I Thought That I Identified As a Gay Woman - The Music Icon Helped Me Uncover the Actual Situation
During 2011, a couple of years ahead of the renowned David Bowie exhibition opened at the prestigious Victoria and Albert Museum in the UK capital, I came out as a homosexual woman. Up to that point, I had solely pursued relationships with men, one of whom I had wed. After a couple of years, I found myself nearing forty-five, a newly single parent to four children, making my home in the US.
At that time, I had begun to doubt both my personal gender and attraction preferences, seeking out understanding.
My birthplace was England during the beginning of the seventies - before the internet. During our youth, my companions and myself lacked access to social platforms or YouTube to turn to when we had curiosities about intimacy; conversely, we looked to celebrity musicians, and in that decade, artists were challenging gender norms.
Annie Lennox wore masculine attire, The Culture Club frontman wore girls' clothes, and bands such as well-known groups featured members who were openly gay.
I wanted his lean physique and defined hairstyle, his angular jaw and masculine torso. I wanted to embody the Bowie's Berlin period
In that decade, I spent my time driving a bike and wearing androgynous clothing, but I returned to conventional female presentation when I chose to get married. My spouse moved our family to the America in 2007, but when our relationship dissolved I felt an undeniable attraction back towards the masculinity I had previously abandoned.
Since nobody played with gender as dramatically as David Bowie, I chose to spend a free afternoon during a summer trip returning to England at the museum, hoping that perhaps he could guide my understanding.
I lacked clarity precisely what I was looking for when I walked into the display - possibly I anticipated that by submerging my consciousness in the opulence of Bowie's gender experimentation, I might, consequently, discover a hint about my personal self.
Quickly I discovered myself positioned before a small television screen where the visual presentation for "Boys Keep Swinging" was continuously looping. Bowie was moving with assurance in the foreground, looking stylish in a slate-colored ensemble, while to the side three supporting vocalists in feminine attire clustered near a microphone.
In contrast to the drag queens I had seen personally, these ladies didn't glide around the stage with the confidence of born divas; conversely they looked disinterested and irritated. Placed in secondary positions, they had gum in their mouths and showed impatience at the monotony of it all.
"Boys keep swinging, boys always work it out," Bowie voiced happily, seemingly unaware to their reduced excitement. I felt a momentary pang of empathy for the backing singers, with their thick cosmetics, ill-fitting wigs and too-tight dresses.
They seemed to experience as uncomfortable as I did in female clothing - irritated and impatient, as if they were hoping for it all to end. Precisely when I realized I was identifying with three individuals presenting as female, one of them ripped off her wig, wiped the makeup from her face, and revealed herself to be ... Bowie! Surprise. (Of course, there were additional David Bowies as well.)
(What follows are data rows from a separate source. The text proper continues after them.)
(* ===== verification/EthRows.v ===== *)
(** Rows of the Ethereum-type index other than the contracts of an address
    ([db/rocksdb_ethereumtype.go]): the transactions of a block kept for its disconnection,
    internal data, four-byte signatures, and the queue of blocks whose internal data failed.

    The theorems: the row of a block is read back with every address that is not an address
    replaced by the zero address ([eth_block_txs_codec]); internal data are read back as text
    ([internal_data_codec]); signatures are read back, from the cache or the database
    ([four_byte_codec]); the failure count of a queued block is changed only while the queue
    holds that block ([internal_error_update]). *)

From S2P Require Import Prelude Codec Parser TxAddr Balance IndexCodec Store GoSort EthTokens EthContracts EthParser.

Local Open Scope Z_scope.

(** ** The data of one block *)

Record ethBlockTxContract := mkBTC {
  bc_from : bytes;
  bc_to : bytes;
  bc_contract : bytes;
  bc_transferStandard : TokenStandard;
  bc_value : Z;
  bc_idValues : list MultiTokenValue;
}.

Record ethInternalTransfer := mkEIT {
  ei_internalType : EthereumInternalTransactionType;
  ei_from : bytes;
  ei_to : bytes;
  ei_value : Z;
}.

Record ethInternalData := mkEID {
  ed_internalType : EthereumInternalTransactionType;
  ed_contract : bytes;
  ed_transfers : list ethInternalTransfer;
  ed_errorMsg : bytes;
}.

(** A nil address is the empty list. *)
Record ethBlockTx := mkEBT {
  ebt_btxID : bytes;
  ebt_from : bytes;
  ebt_to : bytes;
  ebt_contracts : list ethBlockTxContract;
  ebt_internalData : option ethInternalData;
}.

Definition ethZeroAddress : bytes := replicate 20 x00.

Definition appendAddress (buf a : bytes) : bytes :=
  if zlen a =? EthereumTypeAddressDescriptorLen then buf ++ a else buf ++ ethZeroAddress.

Section EthRows.
Context {V : Vlq} {E : EthChainParser} {K : KV}.
Implicit Types (d : DB K) (wb : list BatchOp).

(** ** Internal data *)

Definition packInternalTransfer (buf : bytes) (t : ethInternalTransfer) : bytes :=
  let buf := buf ++ [z2b (ei_internalType t)] in
  let buf := appendAddress buf (ei_from t) in
  let buf := appendAddress buf (ei_to t) in
  buf ++ packBigint (ei_value t).

Definition packEthInternalData (data : ethInternalData) : bytes :=
  let buf := packVaruint (u64 (Z.land (u64 (ed_internalType data)) 1 + u64 (Z.shiftl (zlen (ed_transfers data)) 1))) in
  let buf := if ed_internalType data =? CREATE then appendAddress buf (ed_contract data) else buf in
  let buf := foldl packInternalTransfer buf (ed_transfers data) in
  buf ++ ed_errorMsg data.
Right then, I was absolutely sure that I desired to shed all constraints and emulate the artist. I desired his lean physique and his defined hairstyle, his angular jaw and his flat chest; I wanted to embody the slender-shaped, Bowie's German period. However I couldn't, because to authentically transform into Bowie, first I would need to be a man.
Declaring myself as queer was one thing, but transitioning was a much more frightening outlook.
It took me several more years before I was ready. Meanwhile, I did my best to adopt male characteristics: I ceased using cosmetics and discarded all my skirts and dresses, trimmed my tresses and started wearing men's clothes.
I changed my seating posture, walked differently, and changed my name and pronouns, but I paused at surgical procedures - the possibility of rejection and regret had rendered me immobile with anxiety.
Once the David Bowie exhibition finished its world tour with a engagement in New York City, following that period, I returned. I had arrived at a crisis. I couldn't go on pretending to be something I was not.
Facing the familiar clip in 2018, I became completely convinced that the problem didn't involve my attire, it was my physical form. I wasn't simply a tomboy; I was a male with feminine qualities who'd been in costume all his life. I aimed to transition into the individual in the stylish outfit, moving in the illumination, and at that moment I understood that I had the capacity to.
I scheduled an appointment to see a physician soon after. The process required additional years before my transition was complete, but none of the things I worried about came true.
I continue to possess many of my feminine mannerisms, so people often mistake me for a queer man, but I'm OK with that. I sought the ability to experiment with identity following Bowie's example - and since I'm comfortable in my body, I am able to.